Elegí como primera lectura El cuaderno rojo, breve compendio de narraciones anecdóticas que documentan coincidencias experimentadas por el autor o gente estrechamente cercana a él. Justo Navarro, realizó un entrañable prólogo acotando que la característica más notable en este trabajo literario, es el solvente manejo del “idioma del azar, el idioma de la casualidad y las coincidencias, el idioma de los encuentros fortuitos que se convierten en destino”. Auster se obsesionó con estos prodigios a causa de un peculiar incidente sufrido en su adolescencia, en un campamento escolar. Paul y Ralph caminaban en grupo a un medio metro de distancia uno del otro durante una expedición al bosque, de pronto, una tormenta eléctrica cayó sobre sus cabezas. Sus guías pidieron a los chicos hicieran una fila para atravesar la alambrada que los conduciría a un claro cercano con el afán de salvaguardarlos de las peligrosas lanzas provenientes del cielo. Mientras Ralph pasaba bajo la valla de alambre, cayó un rayo. Ralph se desplomó frente a la turba aterrorizada de chiquillos. Pero ninguno como Paul. Medio metro lo salvó de ser alcanzado por el rayo que mató a Ralph frente a sus ojos. Existen altas probabilidades de que Ralph pudo haber alcanzado prosperidad en el camino de su hipotética larga vida, nunca lo sabremos. En su lugar, el chico Paul vivió para contarlo y convertirse –dicho sea de paso– en uno de los autores más importantes de la narrativa norteamericana actual.
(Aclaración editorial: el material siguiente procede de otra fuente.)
(* ===== verification/ReadRoutes.v ===== *)
(** Reading: the [GET] and [HEAD] handlers with the directory listing
    ([client_server/routes/tenants/read.rs], [client_server/query_params.rs],
    the reading half of the file service). *)

From stdpp Require Import relations.
From S2P Require Import Prelude StoragePath Capabilities HttpError Keys Tenant Quota Database Users Authorization.
From S2P Require Import Entries EntryLocks Finalization Accounting AppState LockRoutes Uploads.

(** * What the handlers use of other code *)

(** Reading from the store ([opendal]): a [stat] with the length and the ETag,
    and the byte stream of a reader, conditional on an ETag if one is given. *)
Class ReadBackend `{Backend} := {
  stat_length : str → BackendState → result OpendalError (Z * option str) * BackendState;
  read_range : str → option str → Z → BackendState →
    result OpendalError (list (result () (list Z))) * BackendState;
}.

(** HTTP dates in seconds ([httpdate]), standard base 64, and what
    [HeaderValue::try_from] accepts. *)
Class HttpText := {
  http_date_to_string : Z → str;
  http_date_from_str : str → option Z;
  base64_standard : list Z → str;
  is_header_value : str → bool;
}.

Class HttpTextLaws `{HttpText} := {
  http_date_roundtrip t : 0 ≤ t → http_date_from_str (http_date_to_string t) = Some t;
  base64_inj a b : length a = 32%nat → length b = 32%nat → base64_standard a = base64_standard b → a = b;
  (** Its alphabet. *)
  base64_plain a c : c ∈ base64_standard a → is_whitespace c = false ∧ c ≠ COMMA ∧ c ≠ 34;
}.

(** PostgreSQL's [regexp_replace(text, pattern, replacement)]. *)
Class PgRegex := { regexp_replace : str → str → str → str }.

(** * Query parameters *)

(** [Query<HashMap<String, String>>]: of a repeated key the last value stands. *)
Definition query_get (params : list (str * str)) (key : str) : option str :=
  snd <$> last (filter (λ kv, kv.1 = key) params).

Record ListQueryParams := mk_ListQueryParams {
  lq_limit : option Z;
  lq_cursor : option str;
  lq_shallow : bool;
  lq_reverse : bool
}.

Definition extract_cursor (params : list (str * str)) : option str :=
  value ← query_get params (lit "cursor");
  if bool_decide (value = []) then None
  else Some (default value (strip_prefix value (lit "pubky://"))).

(** The error is the response's status and body. *)
Definition parse_bool (value : str) : result (Z * str) bool :=
  if existsb (eq_ignore_ascii_case value) [lit "true"; lit "yes"; lit "1"; []] then Ok true
  else if existsb (eq_ignore_ascii_case value) [lit "false"; lit "no"; lit "0"] then Ok false
  else Err (400, lit "Invalid boolean parameter").

Definition ListQueryParams_from_request_parts (params : list (str * str)) : result (Z * str) ListQueryParams :=
  reverse ← match query_get params (lit "reverse") with Some r => parse_bool r | None => Ok false end;
  shallow ← match query_get params (lit "shallow") with Some s => parse_bool s | None => Ok false end;
  let limit := l ← query_get params (lit "limit");
               if bool_decide (l = []) then None else parse_uint U16_MAX l in
  Ok (mk_ListQueryParams limit (extract_cursor params) shallow reverse).

(** * Responses *)

(** A body is the chunks that are sent; an [Err] breaks the connection. *)
Record ReadResponse := mk_ReadResponse {
  rr_status : Z;
  rr_headers : list (str * str);
  rr_body : list (result () (list Z))
}.

Section ReadRoutes.
Context `{PkarrKeys, JsonStrings, !Backend, !ReadBackend, HttpText, PgRegex}.

(** An HTTP date drops the fraction of the second.  Instants of the database are
    counted in whole seconds here, so that nothing is left to drop. *)
Definition to_http_date (date : Z) : Z := date.

Definition entry_etag (self : EntryEntity) : str := [34] ++ base64_standard (ee_content_hash self) ++ [34].

Definition to_response_headers (self : EntryEntity) (content_length : Z) : list (str * str) :=
  [(lit "content-length", show_uint content_length);
   (lit "last-modified", http_date_to_string (to_http_date (ee_modified_at self)));
   (lit "content-type", if is_header_value (ee_content_type self) then ee_content_type self else []);
   (lit "etag", entry_etag self);
   (lit "cache-control", lit "private, must-revalidate")].

Definition is_not_modified (headers : HeaderMap) (entry : EntryEntity) : bool :=
  match headers_get headers (lit "if-none-match") with
  | Some (Some request_etag) =>
      existsb (λ tag, bool_decide (tag = entry_etag entry)) (map trim (split COMMA (trim request_etag)))
  | _ =>
      match headers_get headers (lit "if-modified-since") with
      | Some (Some s) =>
          match http_date_from_str s with
          | Some condition_http_date => to_http_date (ee_modified_at entry) <=? condition_http_date
          | None => false
          end
      | _ => false
      end
  end.

Definition not_modified_response (entry : EntryEntity) : ReadResponse :=
  mk_ReadResponse 304
    [(lit "etag", entry_etag entry);
     (lit "last-modified", http_date_to_string (to_http_date (ee_modified_at entry)));
     (lit "cache-control", lit "private, must-revalidate")] [].

(** * The file service *)

Definition OpendalService_blob_length (path : EntryPath) : AM FileIoError Z :=
  '(length, _) ← am_map_err FileIoError_from_opendal (am_blob (stat_length (ep_key path)));
  mret length.

Definition OpendalService_get_sized_stream (path : EntryPath) : AM FileIoError (Z * list (result () (list Z))) :=
  '(length, etag) ← am_map_err FileIoError_from_opendal (am_blob (stat_length (ep_key path)));
  stream ← am_map_err FileIoError_from_opendal (am_blob (read_range (ep_key path) etag length));
  mret (length, stream).

(** * Listing *)

(** The pattern of [list_shallow]: the folder, one segment, an optional slash
    and the rest. *)
Definition shallow_pattern (dir_path : str) : str := lit "^" ++ dir_path ++ lit "([^/]*)(\/?)(.*)?$".
Definition shallow_replacement (dir_path : str) : str := dir_path ++ lit "\1\2".

Definition EntryRepository_list_shallow (path : EntryPath) (limit : option Z) (cursor : option EntryPath)
    (reverse : bool) : DB SqlError (list EntryPath) :=
  let dir_path := folder_path (as_str (ep_path path)) in
  select (λ _ tb,
    let paths := map (λ eu, e_path eu.1) (entries_of_key (ep_pubkey path) tb) in
    let matching := filter (λ p, sql_like (like_starts_with dir_path) p = true) paths in
    let regpaths := remove_dups (map (λ p, regexp_replace p (shallow_pattern dir_path) (shallow_replacement dir_path))
                                   matching) in
    let after_cursor :=
      filter (λ p, match cursor with
                   | Some c => if reverse then str_ltb p (as_str (ep_path c))
                               else str_ltb (as_str (ep_path c)) p
                   | None => true
                   end = true) regpaths in
    let rows := take (Z.to_nat (effective_list_limit limit)) (order_by (path_leb reverse) after_cursor) in
    fetch_all (λ p, storage_path ← map_err (λ _, Decode) (StoragePath_new p);
                    Ok (EntryPath_new (ep_pubkey path) storage_path)) rows).

(** [str::trim_start_matches] with a non-empty pattern; every round takes at
    least a character. *)
Fixpoint trim_start_matches_loop (fuel : nat) (pattern s : str) : str :=
  match fuel with
  | O => s
  | S fuel => match strip_prefix s pattern with
              | Some rest => trim_start_matches_loop fuel pattern rest
              | None => s
              end
  end.
Definition trim_start_matches (pattern s : str) : str := trim_start_matches_loop (length s) pattern s.

Definition list_parse_cursor (cursor : option str) : result EntryPathError (option EntryPath) :=
  match cursor with
  | None => Ok None
  | Some cursor => Some <$> EntryPath_from_str (trim_start_matches (lit "pubky://") cursor)
  end.

Definition list_route (entry_path : EntryPath) (params : ListQueryParams) : DB HttpError ReadResponse :=
  contains_dir ← sql (EntryRepository_contains_directory entry_path);
  if negb contains_dir then throw (HttpError_new_with_message 404 (lit "Directory Not Found"))
  else
    parsed_cursor ← lift_result (map_err (λ _, HttpError_new_with_message 400 (lit "Invalid cursor"))
                                   (list_parse_cursor (lq_cursor params)));
    entries ← (if lq_shallow params
               then sql (EntryRepository_list_shallow entry_path (lq_limit params) parsed_cursor (lq_reverse params))
               else sql (EntryRepository_list_deep entry_path (lq_limit params) parsed_cursor (lq_reverse params)));
    mret (mk_ReadResponse 200 [(lit "content-type", lit "text/plain")]
            [Ok (join 10 (map (λ entry, lit "pubky://" ++ ep_key entry) entries))]).

(** * The handlers *)

Definition head (session : option AuthSession) (entry_path : EntryPath) : AM HttpError ReadResponse :=
  am_lift (has_read_permission session (Some (ep_pubkey entry_path)) (ep_path entry_path)) ;;
  am_db (get_or_http_error (ep_pubkey entry_path) false) ;;
  entry ← am_map_err HttpError_from_file_io (FileService_get_info entry_path);
  blob_length ← am_map_err HttpError_from_file_io (OpendalService_blob_length entry_path);
  mret (mk_ReadResponse 200 (to_response_headers entry blob_length) []).

Definition get (headers : HeaderMap) (session : option AuthSession) (entry_path : EntryPath)
    (params : ListQueryParams) : AM HttpError ReadResponse :=
  am_lift (has_read_permission session (Some (ep_pubkey entry_path)) (ep_path entry_path)) ;;
  if StoragePath_is_directory (ep_path entry_path) then am_db (list_route entry_path params)
  else
    entry ← am_map_err HttpError_from_file_io (FileService_get_info entry_path);
    if is_not_modified headers entry then mret (not_modified_response entry)
    else
      '(blob_length, stream) ← am_map_err HttpError_from_file_io (OpendalService_get_sized_stream entry_path);
      mret (mk_ReadResponse 200 (to_response_headers entry blob_length) stream).

(** The deprecated owner-relative routes say that the answer depends on the
    [pubky-host] header. *)
Definition vary_host (r : ReadResponse) : ReadResponse :=
  mk_ReadResponse (rr_status r) (rr_headers r ++ [(lit "vary", lit "pubky-host")]) (rr_body r).
Definition legacy_head (session : option AuthSession) (tenant : RequestTenant) (path : StoragePath)
    : AM HttpError ReadResponse :=
  r ← head session (EntryPath_new (rt_public_key tenant) path); mret (vary_host r).
Definition legacy_get (headers : HeaderMap) (session : option AuthSession) (tenant : RequestTenant)
    (path : StoragePath) (params : ListQueryParams) : AM HttpError ReadResponse :=
  r ← get headers session (EntryPath_new (rt_public_key tenant) path) params; mret (vary_host r).

End ReadRoutes.
Lemma parse_sse_event_sees e :
  event_ok e → ∃ x, parse_sse_event (EventEntity_to_sse_event e) = Ok x ∧ sees e x.
Proof.
  intros He. pose proof He as (Hid & Hep & Hp & Hroot & Hh).
  destruct (resource_from_uri (ve_user_pubkey e) _ Hp Hroot) as (r & Hnew & Huri).
  exists (mk_Event (ve_event_type e) r (ve_id e)). split; [|done].
  unfold parse_sse_event. cbn [me_data me_event EventEntity_to_sse_event]. rewrite sse_data_lines by done.
  assert (∀ rest f, sse_fields 0 (EventEntity_pubky_uri e :: rest) f
                    = sse_fields 1 rest (mk_SseFields (Some (EventEntity_pubky_uri e)) (sf_cursor f) (sf_content_hash f)))
    as Hfirst by done.
  assert (∀ rest f, sse_fields 1 ((lit "cursor: " ++ show_uint (ve_id e)) :: rest) f
                    = sse_fields 2 rest (mk_SseFields (sf_path f) (Some (ve_id e)) (sf_content_hash f))) as Hsecond.
  { intros rest f. cbn [sse_fields]. rewrite (proj2 (strip_prefix_spec _ _ _) eq_refl).
    unfold EventCursor_from_str. by rewrite parse_uint_show. }
  assert (∀ h f, sse_fields 2 [lit "content_hash: " ++ b64_encode h] f
                 = Ok (mk_SseFields (sf_path f) (sf_cursor f) (Some (b64_encode h)))) as Hthird.
  { intros h f. cbn [sse_fields]. by rewrite (proj2 (strip_prefix_spec _ (lit "content_hash: ") _) eq_refl). }
  cbn [app]. rewrite Hfirst, Hsecond. destruct (ve_event_type e) as [h|] eqn:Et.
  - cbn [EventType_content_hash]. rewrite Hthird. cbn [mbind result_bind sf_path sf_cursor sf_content_hash ok_or].
    change (EventEntity_pubky_uri e) with
      (lit "pubky://" ++ PublicKey_z32 (ve_user_pubkey e) ++ as_str (ep_path (ve_path e))).
    rewrite Huri. cbn [map_err mbind result_bind EventType_as_str]. rewrite decide_True by done.
    destruct (Hh h eq_refl) as [Hlen Hb]. unfold decode_content_hash. cbn [mbind option_bind].
    rewrite bool_decide_eq_false_2 by (apply b64_nonempty; by destruct h).
    cbn [ok_or mbind result_bind]. rewrite b64_roundtrip by done. cbn [ok_or mbind result_bind]. by rewrite Hlen.
  - cbn [EventType_content_hash sse_fields mbind result_bind sf_path sf_cursor sf_content_hash ok_or].
    change (EventEntity_pubky_uri e) with
      (lit "pubky://" ++ PublicKey_z32 (ve_user_pubkey e) ++ as_str (ep_path (ve_path e))).
    by rewrite Huri.
Qed.

Lemma response_event_stream_app response tail max :
  Forall (λ r, is_ok r = true) response →
  response_event_stream (response ++ tail) max
  = response_event_stream response max ++ response_event_stream tail max.
Proof.
  unfold response_event_stream. intros Hok. rewrite <-omap_app. f_equal.
  induction Hok as [|r response Hr _ IH]; [done|]. destruct r as [[m|]|]; cbn; [by f_equal|done|done].
Qed.

Lemma response_messages response max :
  Forall (λ r, is_ok r = true) response →
  response_event_stream response max = omap (λ m, match parse_sse_event m with Ok x => Some (Ok x) | Err _ => None end)
    (omap (λ r, match r with Ok (SseMessage m) => Some m | _ => None end) response).
Proof.
  unfold response_event_stream. induction 1 as [|r response Hr _ IH]; [done|].
  destruct r as [[m|]|]; cbn; [|done|done]. destruct (parse_sse_event m); cbn; by rewrite IH.
Qed.

(** (C37) The client receives the events the server sends.  For any rows of the
    events table the server reads and puts on a stream, in whatever way they
    are interleaved with other server-sent events, the client yields exactly
    these events in this order: each with its type and content hash, its
    cursor, and the resource of its owner and path; and it goes on with
    whatever follows, an error included. *)
Theorem sdk_stream_delivers rows evs response max :
  Forall (λ row, v_path row.1 ≠ [SLASH] ∧ ∀ h, v_content_hash row.1 = Some h → Forall is_byte h) rows →
  collect_results (map EventEntity_from_row rows) = Ok evs →
  Forall (λ r, is_ok r = true) response →
  omap (λ r, match r with Ok (SseMessage m) => Some m | _ => None end) response = map EventEntity_to_sse_event evs →
  ∃ xs, Forall2 sees evs xs ∧
    ∀ tail, response_event_stream (response ++ tail) max = map Ok xs ++ response_event_stream tail max.
Proof.
  intros Hrows Hevs Hok Hm. rewrite Forall_forall in Hrows.
  assert (Forall event_ok evs) as Hwf.
  { apply Forall_forall. intros e He.
    apply (collect_results_elem _ _ _ Hevs), list_elem_of_fmap in He as (row & Hrow & Hin).
    destruct (Hrows row Hin). by eapply event_ok_from_row. }
  assert (∃ xs, Forall2 sees evs xs ∧
            omap (λ m, match parse_sse_event m with Ok x => Some (Ok x) | Err _ => None end)
              (map EventEntity_to_sse_event evs) = map (Ok (E := Invalid)) xs) as (xs & Hsees & Hxs).
  { clear Hm Hevs. induction Hwf as [|e evs' He _ (xs & Hs & Hxs)]; [by exists []|].
    destruct (parse_sse_event_sees e He) as (x & Hx & Hsx). exists (x :: xs). split; [by constructor|].
    cbn [map omap list_omap]. rewrite Hx. cbn. by f_equal. }
  exists xs. split; [done|]. intros tail. by rewrite response_event_stream_app, response_messages, Hm, Hxs.
Qed.

End Delivery.

(** * The request, as the server reads it *)

Section Request.
Context `{PkarrKeysLaws}.

Definition cursor_ok (uc : PublicKey * option EventCursor) : Prop := ∀ c, uc.2 = Some c → 0 ≤ c ≤ U64_MAX.

(** The builders a program can make; the bounds are the widths of the
    arguments. *)
Inductive built : EventStreamBuilder → Prop :=
| built_for_user user cursor : cursor_ok (user, cursor) → built (EventStreamBuilder_for_user user cursor)
| built_for_homeserver homeserver : built (EventStreamBuilder_for_homeserver homeserver)
| built_add_users b new b' :
    built b → Forall cursor_ok new → EventStreamBuilder_add_users new b = Ok b' → built b'
| built_limit b limit : built b → 0 ≤ limit ≤ U16_MAX → built (EventStreamBuilder_limit limit b)
| built_max_event_bytes b limit : built b → 0 ≤ limit ≤ U64_MAX → built (EventStreamBuilder_max_event_bytes limit b)
| built_live b : built b → built (EventStreamBuilder_live b)
| built_reverse b : built b → built (EventStreamBuilder_reverse b)
| built_path b path : built b → built (EventStreamBuilder_path path b)
| built_session b credential : built b → built (EventStreamBuilder_session credential b).

Definition builder_ok (b : EventStreamBuilder) : Prop :=
  NoDup (map fst (esb_users b)) ∧ Forall cursor_ok (esb_users b) ∧ (length (esb_users b) ≤ 50)%nat ∧
  ∀ n, esb_limit b = Some n → 0 ≤ n ≤ U16_MAX.

Lemma update_cursor_spec user cursor us :
  match update_cursor user cursor us with
  | Some us' => map fst us' = map fst us ∧
                (Forall cursor_ok us → cursor_ok (user, cursor) → Forall cursor_ok us')
  | None => user ∉ map fst us
  end.
Proof.
  induction us as [|[u c] us IH]; cbn; [apply not_elem_of_nil|].
  destruct (decide (u = user)) as [->|Hne]; cbn.
  - split; [done|]. intros [_ Hus]%Forall_cons Hc. by constructor.
  - destruct (update_cursor user cursor us) as [us'|]; cbn; [|by apply not_elem_of_cons].
    destruct IH as [Hf Ho]. split; [by rewrite Hf|]. intros [Hu Hus]%Forall_cons Hc. constructor; auto.
Qed.

Lemma add_users_ok new b b' :
  builder_ok b → Forall cursor_ok new → EventStreamBuilder_add_users new b = Ok b' → builder_ok b'.
Proof.
  revert b. induction new as [|[user cursor] new IH]; intros b Hb Hnew; cbn [EventStreamBuilder_add_users]; [by intros [= <-]|].
  apply Forall_cons in Hnew as [Hc Hnew]. destruct Hb as (Hnd & Hcs & Hlen & Hl).
  pose proof (update_cursor_spec user cursor (esb_users b)) as Hu.
  destruct (update_cursor user cursor (esb_users b)) as [us|].
  - apply IH; [|done]. destruct Hu as [Hf Ho]. split_and!; cbn; [by rewrite Hf|by apply Ho| |done].
    apply (f_equal length) in Hf. rewrite !length_map in Hf. lia.
  - destruct (Nat.leb_spec 50 (length (esb_users b))); [done|]. apply IH; [|done]. split_and!; cbn; [| |rewrite length_app; cbn; lia|done].
    + rewrite map_app. apply NoDup_app. split_and!; [done| |by apply NoDup_singleton].
      intros x Hx ->%list_elem_of_singleton. done.
    + apply Forall_app. split; [done|by constructor].
Qed.

Lemma built_ok b : built b → builder_ok b.
Proof.
  induction 1 as [user cursor Hc|hs|b new b' _ IH Hnew Ha|b limit _ IH Hl| | | | |]; try exact IHbuilt.
  - split_and!; cbn; [apply NoDup_singleton|by constructor|lia|done].
  - split_and!; cbn; [apply NoDup_nil_2|by constructor|lia|done].
  - by eapply add_users_ok.
  - destruct IH as (? & ? & ? & _). split_and!; [done..|]. by intros n [= <-].
Qed.

Lemma set_user_cursor_fresh k c ucs :
  k ∉ map fst ucs → set_user_cursor k c ucs = ucs ++ [(k, c)].
Proof.
  induction ucs as [|[k' c'] ucs IH]; intros Hk; cbn; [done|]. apply not_elem_of_cons in Hk as [Hne Hk].
  rewrite decide_False by done. by rewrite IH.
Qed.

Lemma z32_no_58 k : 58 ∉ PublicKey_z32 k.
Proof. intros Hc. apply pkarr_ascii in Hc. lia. Qed.

Lemma z32_nonempty k : PublicKey_z32 k ≠ [].
Proof. intros E. pose proof (pkarr_len k) as Hl. unfold PublicKey_z32 in E. by rewrite E in Hl. Qed.

Lemma parse_user_cursor_sent uc :
  cursor_ok uc →
  parse_user_cursor (match uc.2 with Some c => PublicKey_z32 uc.1 ++ [58] ++ EventCursor_fmt c | None => PublicKey_z32 uc.1 end)
  = Ok uc.
Proof.
  destruct uc as [k [c|]]; intros Hc; cbn [fst snd]; unfold parse_user_cursor.
  - rewrite (proj2 (split_once_spec 58 (PublicKey_z32 k ++ [58] ++ EventCursor_fmt c) _ _) (conj eq_refl (z32_no_58 k))).
    destruct (Hc c eq_refl) as [H0' Hmax]. destruct (show_uint_spec c H0') as [Hne _].
    rewrite decide_False by done. unfold stream_parse_public_key. rewrite z32_not_prefixed.
    unfold PublicKey_try_from_z32, PublicKey_z32. rewrite pkarr_roundtrip. cbn [map_err mbind result_bind].
    unfold parse_cursor, EventCursor_from_str, EventCursor_fmt. by rewrite parse_uint_show.
  - rewrite (proj2 (split_once_None _ _)) by apply z32_no_58. unfold stream_parse_public_key. rewrite z32_not_prefixed.
    unfold PublicKey_try_from_z32, PublicKey_z32. by rewrite pkarr_roundtrip.
Qed.

Lemma query_loop_users us rest ucs shared :
  NoDup (map fst (ucs ++ us)) → Forall cursor_ok us →
  client_query_loop
    (map (λ uc, (lit "user",
                 match uc.2 with
                 | Some c => PublicKey_z32 uc.1 ++ [58] ++ EventCursor_fmt c
                 | None => PublicKey_z32 uc.1
                 end)) us ++ rest) ucs shared
  = client_query_loop rest (ucs ++ us) shared.
Proof.
  revert ucs. induction us as [|uc us IH]; intros ucs Hnd Hc; cbn [map app]; [by rewrite app_nil_r|].
  apply Forall_cons in Hc as [Hc Hus]. cbn [client_query_loop]. rewrite decide_True.
  2: { split; [done|]. pose proof (z32_nonempty uc.1). destruct uc.2; [|done]. by destruct (PublicKey_z32 uc.1). }
  rewrite parse_user_cursor_sent by done. cbn [mbind result_bind].
  rewrite set_user_cursor_fresh.
  - destruct uc as [k c]. cbn [fst snd]. rewrite IH, <-app_assoc; [done| |done]. by rewrite <-app_assoc.
  - rewrite map_app, NoDup_app in Hnd. destruct Hnd as (_ & Hd & _). intros Hin. apply (Hd _ Hin). by left.
Qed.
Lemma push_callback_pieces key value q :
  key ∈ X_KEYS → query_pieces (push_callback key value q) = query_pieces q ++ callback_piece key value.
Proof.
  intros Hk. destruct value as [v|]; cbn; [|by rewrite app_nil_r]. destruct (x_keys_plain key Hk) as (Ha & _).
  apply query_pieces_push; [|by destruct key]. apply not_elem_of_app. split; [done|].
  apply not_elem_of_cons. split; [done|apply component_separators].
Qed.

Lemma append_to_url_pieces x u :
  query_pieces (url_query (XCallbackParams_append_to_url x u)) = query_pieces (url_query u) ++ callback_pieces x.
Proof.
  unfold XCallbackParams_append_to_url. destruct (XCallbackParams_is_empty x) eqn:E.
  - destruct x as [[] [] [] []]; try done. by rewrite app_nil_r.
  - cbn [url_query]. rewrite !push_callback_pieces by (vm_compute; repeat constructor).
    unfold callback_pieces. rewrite <-!app_assoc. f_equal. by destruct (url_query u).
Qed.

Lemma find_raw_filter key ps : key ≠ [] → find_raw key (filter (λ p, p ≠ []) ps) = find_raw key ps.
Proof.
  intros Hk. induction ps as [|p ps IH]; [done|]. rewrite filter_cons. destruct p as [|c p].
  - rewrite decide_False by (by intros ?). cbn [find_raw split_once from_option id]. by rewrite decide_False.
  - rewrite decide_True by done. cbn [find_raw]. by rewrite IH.
Qed.
(** * Whatever the relay delivers *)

Lemma scopes_matched keys claims s :
  validate_key_scopes_match_grant keys claims = Ok () → s ∈ bundle_scopes keys ↔ s ∈ encryption_scopes (caps claims).
Proof.
  unfold validate_key_scopes_match_grant.
  match goal with |- context [if ?u || ?m then _ else _] => destruct u eqn:Hu; [done|]; destruct m eqn:Hm; [done|] end.
  intros _. unfold encryption_scopes. rewrite list_elem_of_fmap. setoid_rewrite list_elem_of_filter. split.
  - intros Hs. apply not_true_iff_false in Hu. destruct (existsb (λ cap, Capability_grants_encryption_keys cap && bool_decide (scope cap = s)) (caps claims)) eqn:E.
    + apply existsb_exists in E as (cap & Hc & [Hk <-%bool_decide_eq_true]%andb_true_iff). exists cap.
      by rewrite list_elem_of_In.
    + destruct Hu. apply existsb_exists. exists s. split; [by apply list_elem_of_In|]. by rewrite E.
  - intros (cap & -> & Hk & Hc). apply not_true_iff_false in Hm.
    destruct (existsb (λ s, bool_decide (s = scope cap)) (bundle_scopes keys)) eqn:E.
    + apply existsb_exists in E as (s & Hs & ->%bool_decide_eq_true). by apply list_elem_of_In.
    + destruct Hm. apply existsb_exists. exists cap. split; [by apply list_elem_of_In|]. by rewrite Hk, E.
Qed.

Lemma signature_verified text issuer :
  verify_approval_signature text issuer = Ok () →
  ∃ input sig_text signature, text = input ++ GrantTokens.DOT :: sig_text ∧ base64url_decode sig_text = Some signature ∧
    length signature = 64%nat ∧ key_verify issuer input signature = true.
Proof.
  unfold verify_approval_signature, jws_parts. destruct (rsplit_once _ text) as [[input sig_text]|] eqn:E; [|done].
  cbn [ok_or mbind result_bind]. destruct (split_once _ input) as [[h p]|]; [|done]. cbn [ok_or mbind result_bind].
  destruct (_ || _); [done|]. cbn [mbind result_bind]. destruct (base64url_decode h) as [hb|]; [|done]. cbn [ok_or mbind result_bind].
  destruct (json_header hb) as [[alg typ]|]; [|done]. cbn [ok_or mbind result_bind]. destruct (_ || _); [done|].
  destruct (base64url_decode sig_text) as [sg|] eqn:Es; [|done]. cbn [ok_or mbind result_bind].
  destruct (Nat.eqb_spec (length sg) 64) as [Hl|]; [|done]. cbn [negb]. destruct (key_verify issuer input sg) eqn:Hv; [|done].
  intros _. exists input, sig_text, sg. split_and!; try done. unfold rsplit_once in E.
  destruct (split_once _ (reverse text)) as [[a b]|] eqn:Er; [|done]. injection E as <- <-.
  apply split_once_spec in Er as [Er _]. apply (f_equal reverse) in Er. rewrite reverse_involutive in Er.
  by rewrite Er, reverse_app, reverse_cons, <-app_assoc.
Qed.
He acabado de escribir mi primer libro de crónicas, que, más allá de representar un breve compendio de aventuras y experiencias personales durante poco más de un lustro de viajes, es un collar de perlas hilvanadas con el finísimo hilo de oro del azar. Hoy, mientras escribo estas líneas, reflexiono que además del caudal de experiencias adquiridas a consecuencia de la fortuna de perder días como guantes, a ese giro de tuerca en términos de tiempo, espacio, causa y efecto; es inevitable pensar que estos accidentes son necesarios para desatar la teoría del caos. Al rediseñar nuestros planos perfectos de vida, dejándonos llevar por las notas sinfónicas del azar. Una nueva trayectoria a modo de adagio, recompone los errores que creíamos que lo eran, para reconfigurar el lenguaje musical de cualquier melodía que pudo sonar desangelada, extraña o a destiempo. Ahora sé, sin temor alguno a lo que venga, comprendo que la intervención de cada individuo en la composición del medio ambiente es lúdica, creativa e inacabable. Que sin querer o desear, somos transeúntes temporales de los caminos, avenidas, túneles, escaleras y estrechos senderos; estamos aquí y ahora para bordar, tejer y estampar en complicidad millones de caóticas historias. Nuestro mundo, es un misterio azaroso.

Auster, en su carácter de impecable artífice de la eventualidad narrativa, cazador de coincidencias y mi padrino mágico; me ayudó como nadie a revalorar a mi tan vapuleado bad timing (se acabaron mis quejas por arribar a deshora a lo que más he deseado o amado en la vida). Además de ratificar mi postura que afirma que el hubiera no existe, porque sencillamente es una puerta que no abrimos o no alcanzamos abrir a buen tiempo, al fin entiendo que mi percepción ha estado equivocada durante años: no es que invariablemente llegue tarde a todo, a todos. Más bien, siempre llego demasiado pronto al hall del azar.

Quizá no les importe, pero la música ambiental y el té que se sirve en tan confortable salón, son exquisitos. Y los pasillos lucen sendos retratos de mis padres, sonriendo, felices ante el altar.